Data shown >>
--- START ---

(** * Flappy Bird clone: a shallow embedding of [flappy_bird.py]

    The simulation core of the game (avatar physics, pipes, coins, shop
    transaction, per-tick update) is embedded as executable Rocq functions
    and the properties of the specification are stated over them.

    Conventions of the embedding.
    - Python [float] is IEEE 754 binary64, modelled by [spec_float] of the
      Standard Library at precision 53 and exponent bound 1024, every
      operation rounded to nearest-even as the hardware does.
    - Python [int] is [Z].  Fields that only ever hold integers in the
      source ([x] coordinates, [angle], [score], coins, ...) are [Z]; fields
      that hold floats after the first tick ([Bird.y], [Bird.velocity],
      [Coin.y], [Coin.time]) are floats, their integer initial values being
      converted exactly.
    - The objects are mutated in place in the source; here every method
      returns the new object.  The module-level [persistence] handle is
      threaded through explicitly.
    - The clock, the random draws and [math.sin] come from outside the
      program and are inputs of the tick. *)

From Stdlib Require Import ZArith Lia Bool List Ascii Sorted.
From Stdlib Require Import SpecFloat.
From stdpp Require Import base gmap sets strings pretty.
Import ListNotations.

Local Open Scope Z_scope.

(** ** Python floats *)

Module F.

Definition prec : Z := 53.
Definition emax : Z := 1024.

Definition float : Type := spec_float.

(** [float(n)] for an integer [n]: rounded to nearest-even.  (Python raises
    OverflowError from [2^1024] on, where this gives an infinity; the
    integers of the game are far smaller.) *)
Definition of_Z (n : Z) : float := binary_normalize prec emax n 0 false.

Definition add : float -> float -> float := SFadd prec emax.
Definition sub : float -> float -> float := SFsub prec emax.
Definition mul : float -> float -> float := SFmul prec emax.
Definition div : float -> float -> float := SFdiv prec emax.
Definition sqrt : float -> float := SFsqrt prec emax.

Definition ltb : float -> float -> bool := SFltb.
Definition leb : float -> float -> bool := SFleb.
Definition eqb : float -> float -> bool := SFeqb.

(** A decimal literal [n / d] ([d] a power of ten) denotes the double
    nearest to the quotient; a single correctly rounded division of two
    exactly representable integers computes it. *)
Definition decimal (n d : Z) : float := div (of_Z n) (of_Z d).

(** [x ** 2] and [x ** 0.5] on floats, taken correctly rounded. *)
Definition sqr (a : float) : float := mul a a.
Definition pow_half (a : float) : float := sqrt a.

(** Conversion of a float to a C [int] as pygame does it for the
    coordinates of a [Rect]: truncation toward zero.  (Infinities and NaN
    have no defined conversion in C; they get 0 here.) *)
Definition trunc (a : float) : Z :=
  match a with
  | S754_finite s m e =>
      cond_Zopp s
        (match e with
         | Z0 => Zpos m
         | Zpos k => Zpos m * 2 ^ Zpos k
         | Zneg k => Zpos m / 2 ^ Zpos k
         end)
  | _ => 0
  end.

(** Python's builtin [min(a, b)]: [b] when [b < a], else [a]. *)
Definition py_min (a b : float) : float := if ltb b a then b else a.

End F.

Declare Scope float_scope.
Delimit Scope float_scope with F.
Bind Scope float_scope with F.float.
Infix "+" := F.add : float_scope.
Infix "-" := F.sub : float_scope.
Infix "*" := F.mul : float_scope.
Infix "<?" := F.ltb : float_scope.
Infix "<=?" := F.leb : float_scope.
Abbreviation float := F.float.

(** ** Constants *)

Definition WINDOW_WIDTH : Z := 400.
Definition WINDOW_HEIGHT : Z := 600.
Definition GRAVITY : float := Eval vm_compute in F.decimal 5 10.
Definition FLAP_STRENGTH : Z := -6.
Definition MAX_VELOCITY : Z := 10.
Definition ACCELERATION : float := Eval vm_compute in F.decimal 105 100.
Definition PIPE_SPEED : Z := 3.
Definition PIPE_GAP : Z := 150.
Definition PIPE_FREQUENCY : Z := 1500.
Definition COIN_FREQUENCY : Z := 2000.
Definition COIN_VALUE : Z := 5.

(** ** Persistence: the SQLite store

    Two tables: [state] (key to text value) and [owned_skins] (a set of skin
    names).  A call into sqlite3 can raise; every caller in the game wraps
    its calls in [try]/[except].  [faults] lists, for the calls to come,
    whether each one raises; when the list is exhausted the store is
    healthy.  A raising call changes nothing in the tables. *)

Module Persistence.

Record t := mk {
  state : gmap string string;
  owned_skins : gset string;
  faults : list bool
}.

(** Outcome of one database call: [None] when it raises. *)
Definition call {A : Type} (run : t -> A * t) (p : t) : option A * t :=
  match faults p with
  | [] => let '(a, p') := run p in (Some a, p')
  | false :: fs =>
      let '(a, p') := run (mk (state p) (owned_skins p) fs) in (Some a, p')
  | true :: fs => (None, mk (state p) (owned_skins p) fs)
  end.

(** [get_state(key, None)]: the stored text, or the default [None]. *)
Definition get_state (key : string) : t -> option (option string) * t :=
  call (fun p => (state p !! key, p)).

(** [set_state(key, value)]: INSERT OR REPLACE of [str(value)]; the
    caller passes the text. *)
Definition set_state (key value : string) : t -> option unit * t :=
  call (fun p => (tt, mk (<[key := value]> (state p)) (owned_skins p) (faults p))).

(** [add_owned_skin(skin_name)]: INSERT OR IGNORE. *)
Definition add_owned_skin (skin_name : string) : t -> option unit * t :=
  call (fun p => (tt, mk (state p) ({[skin_name]} ∪ owned_skins p) (faults p))).

Definition get_owned_skins : t -> option (gset string) * t :=
  call (fun p => (owned_skins p, p)).

End Persistence.

(** [str(n)] of a Python integer. *)
Definition py_str (n : Z) : string := pretty n.

(** ** Bird *)

Module Bird.

(** The catalogue [SKINS], in the order of the dictionary literal, with
    the price of each skin (the colour entries only feed the drawing). *)
Definition SKINS : list (string * Z) :=
  [ ("default", 0); ("blue_jay", 50); ("cardinal", 100); ("rainbow", 200);
    ("ninja", 150); ("ghost", 175); ("phoenix", 250); ("emerald", 150);
    ("robot", 300) ]%string.

(** [SKINS[skin_name]['price']], when [skin_name in SKINS]. *)
Fixpoint lookup_price (catalogue : list (string * Z)) (skin_name : string) : option Z :=
  match catalogue with
  | [] => None
  | (name, price) :: rest =>
      if String.eqb name skin_name then Some price else lookup_price rest skin_name
  end.

Definition price (skin_name : string) : option Z := lookup_price SKINS skin_name.

Definition in_SKINS (skin_name : string) : bool :=
  match price skin_name with Some _ => true | None => false end.

Record t := mk {
  x : Z;
  y : float;
  velocity : float;
  size : Z;
  angle : Z;
  current_skin : string;
  owned_skins : gset string
}.

Definition with_skins (b : t) (cur : string) (owned : gset string) : t :=
  mk (x b) (y b) (velocity b) (size b) (angle b) cur owned.

Definition load_owned_skins (b : t) (p : Persistence.t) : t * Persistence.t :=
  match Persistence.get_owned_skins p with
  | (Some skins, p') =>
      let owned := if decide (skins = ∅) then owned_skins b else skins in
      (with_skins b (current_skin b) (owned ∪ {["default"%string]}), p')
  | (None, p') => (with_skins b (current_skin b) {["default"%string]}, p')
  end.

Definition save_current_skin (b : t) (p : Persistence.t) : Persistence.t :=
  snd (Persistence.set_state "current_skin" (current_skin b) p).

Definition load_current_skin (b : t) (p : Persistence.t) : t * Persistence.t :=
  match Persistence.get_state "current_skin" p with
  | (Some (Some skin), p') =>
      if negb (String.eqb skin EmptyString) && in_SKINS skin
         && bool_decide (skin ∈ owned_skins b)
      then (with_skins b skin (owned_skins b), p')
      else (b, p')
  | (Some None, p') => (b, p')
  | (None, p') => (with_skins b "default" (owned_skins b), p')
  end.

(** [apply_skin] only refreshes the colours used for drawing, which the
    embedding does not carry. *)
Definition apply_skin (b : t) (skin_name : string) : t := b.

Definition init (p : Persistence.t) : t * Persistence.t :=
  let b := mk (WINDOW_WIDTH / 3) (F.of_Z (WINDOW_HEIGHT / 2)) (F.of_Z 0) 30 0
              "default" {["default"%string]} in
  let '(b, p) := load_owned_skins b p in
  let '(b, p) := load_current_skin b p in
  (apply_skin b (current_skin b), p).

Definition set_skin (skin_name : string) (b : t) (p : Persistence.t) : t * Persistence.t :=
  if in_SKINS skin_name && bool_decide (skin_name ∈ owned_skins b) then
    let b := with_skins b skin_name (owned_skins b) in
    let b := apply_skin b skin_name in
    (b, save_current_skin b p)
  else (b, p).

Definition purchase_skin (skin_name : string) (coins : Z) (b : t) (p : Persistence.t)
  : bool * t * Persistence.t :=
  match price skin_name with
  | Some cost =>
      if negb (bool_decide (skin_name ∈ owned_skins b)) && (cost <=? coins) then
        let b := with_skins b (current_skin b) ({[skin_name]} ∪ owned_skins b) in
        (true, b, snd (Persistence.add_owned_skin skin_name p))
      else (false, b, p)
  | None => (false, b, p)
  end.

Definition flap (b : t) : t :=
  mk (x b) (y b) (F.of_Z FLAP_STRENGTH) (size b) 20 (current_skin b) (owned_skins b).

Definition update (b : t) : t :=
  let velocity :=
    if (F.of_Z 0 <? velocity b)%F
    then F.py_min (velocity b * ACCELERATION + GRAVITY)%F (F.of_Z MAX_VELOCITY)
    else (velocity b + GRAVITY)%F in
  let y := (y b + velocity)%F in
  let angle :=
    if (velocity <? F.of_Z 0)%F then 20 else Z.max (-70) (angle b - 4) in
  mk (x b) y velocity (size b) angle (current_skin b) (owned_skins b).

End Bird.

--- END ---

What is being asked >> Wherever the string "Bird" appears in the records above, copy the line it sits in.

Task result >>
(** * Flappy Bird clone: a shallow embedding of [flappy_bird.py]
      that hold floats after the first tick ([Bird.y], [Bird.velocity],
(** ** Bird *)
Module Bird.
End Bird.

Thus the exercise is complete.